Records for this task:

(** C10, as the code has it.  The method that the fetch-style entry point
    hands to the executor is the [method] of the init options when that is
    a non-empty string; otherwise the method of the [Request] when the
    input is a [Request]; otherwise "GET".  The chosen string is handed on
    as it is (no change of case). *)
Theorem fetch_method_forwarded_verbatim
    (requestContext : APIRequestContext)
    (options : option FetchAdapter.PlaywrightFetchAdapterOptions)
    (input : FetchAdapter.FetchInput) (init : option FetchAdapter.RequestInit) :
  forwardedMethod requestContext options input init =
  Some match init ≫= FetchAdapter.init_method with
       | Some (String c m) => String c m
       | _ =>
           match input with
           | FetchAdapter.InputRequest request => FetchAdapter.req_method request
           | _ => "GET"
           end
       end.
Proof.
  unfold forwardedMethod.
  destruct (playwrightFetch_first_call requestContext options input init)
    as (url & bag & rest & -> & Hm).
  simpl. rewrite Hm. unfold FetchAdapter.chooseMethod.
  destruct (init ≫= FetchAdapter.init_method) as [[|c m]|]; reflexivity.
Qed.

(** C10 as stated fails when the init options carry the empty string as
    method: the method of the [Request] is handed on instead. *)
Lemma fetch_empty_init_method_not_forwarded :
  FetchAdapter.init_method Samples.emptyMethodInit = Some EmptyString /\
  forwardedMethod (Samples.answering Samples.okResponse) None
    (FetchAdapter.InputRequest Samples.postRequest) (Some Samples.emptyMethodInit)
    = Some "POST" /\
  forwardedMethod (Samples.answering Samples.okResponse) None
    (FetchAdapter.InputRequest Samples.postRequest) (Some Samples.emptyMethodInit)
    <> Some EmptyString.
Proof. split; [reflexivity | split; [reflexivity | vm_compute; discriminate]]. Qed.

(** The fetch-style entry point keeps the case of the method, the
    axios-style translator does not. *)
Lemma method_case_fetch_and_axios :
  forwardedMethod (Samples.answering Samples.okResponse) None
    (FetchAdapter.InputString "https://api.example.com/users")
    (Some (FetchAdapter.mkInit (Some "post") None VUndefined None)) = Some "post" /\
  opt_method (RequestUtils.transformRequest (Samples.withData VUndefined) None)
    = Some "POST".
Proof. split; reflexivity. Qed.

(** ** Multipart form collections *)

Lemma lookup_foldl_insert {V W : Type} (f : V -> W) (pairs : list (string * V))
    (acc : gmap string W) (key : string) :
  foldl (fun acc kv => <[fst kv := f (snd kv)]> acc) acc pairs !! key =
  match lastValue key pairs with
  | Some v => Some (f v)
  | None => acc !! key
  end.
Proof.
  revert acc. induction pairs as [|[k v] rest IH]; intros acc; simpl; [reflexivity|].
  rewrite IH. destruct (lastValue key rest); [reflexivity|].
  destruct (String.eqb_spec k key) as [->|Hne].
  - apply lookup_insert_eq.
  - apply lookup_insert_ne. exact Hne.
Qed.

(** The fetch-style codec does what C7 says: the entry built for a
    file-like field has the file name or "blob", and the type of the value
    or "application/octet-stream"; a string field is kept. *)
Lemma fetch_multipart_fields
    (entries : list (string * FormDataEntryValue))
    (headers : option (gmap string string)) (key : string) :
  multipartOf (FetchAdapter.transformBody (VFormData entries) headers) !! key =
  match lastValue key entries with
  | Some (FDBlob b) =>
      Some (fileDescriptor
              (match blob_name b with Some name => name | None => "blob" end)
              (match blob_type b with
               | EmptyString => "application/octet-stream"
               | type => type
               end)
              b)
  | Some (FDString s) => Some (VStr s)
  | None => None
  end.
Proof.
  unfold FetchAdapter.transformBody, multipartOf. simpl.
  rewrite (lookup_foldl_insert FetchAdapter.multipartField).
  destruct (lastValue key entries) as [[s|b]|]; try reflexivity.
  simpl. unfold JsString.orElse. destruct (blob_type b); reflexivity.
Qed.

(** The axios-style codec builds the same entries, except that the type of
    the value is taken as it is. *)
Lemma axios_multipart_fields (config : AxiosConfig)
    (entries : list (string * FormDataEntryValue)) (key : string) :
  cfg_data config = VFormData entries ->
  multipartOf (RequestUtils.transformData config) !! key =
  match lastValue key entries with
  | Some (FDBlob b) =>
      Some (fileDescriptor
              (match blob_name b with Some name => name | None => "blob" end)
              (blob_type b)
              b)
  | Some (FDString s) => Some (VStr s)
  | None => None
  end.
Proof.
  intros Hdata. unfold RequestUtils.transformData, multipartOf.
  rewrite Hdata. simpl.
  rewrite (lookup_foldl_insert RequestUtils.multipartField).
  destruct (lastValue key entries) as [[s|b]|]; reflexivity.
Qed.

Work task: Find and copy each line of the data where "stream" is present.

Answer for the task:
    or "application/octet-stream"; a string field is kept. *)
               | EmptyString => "application/octet-stream"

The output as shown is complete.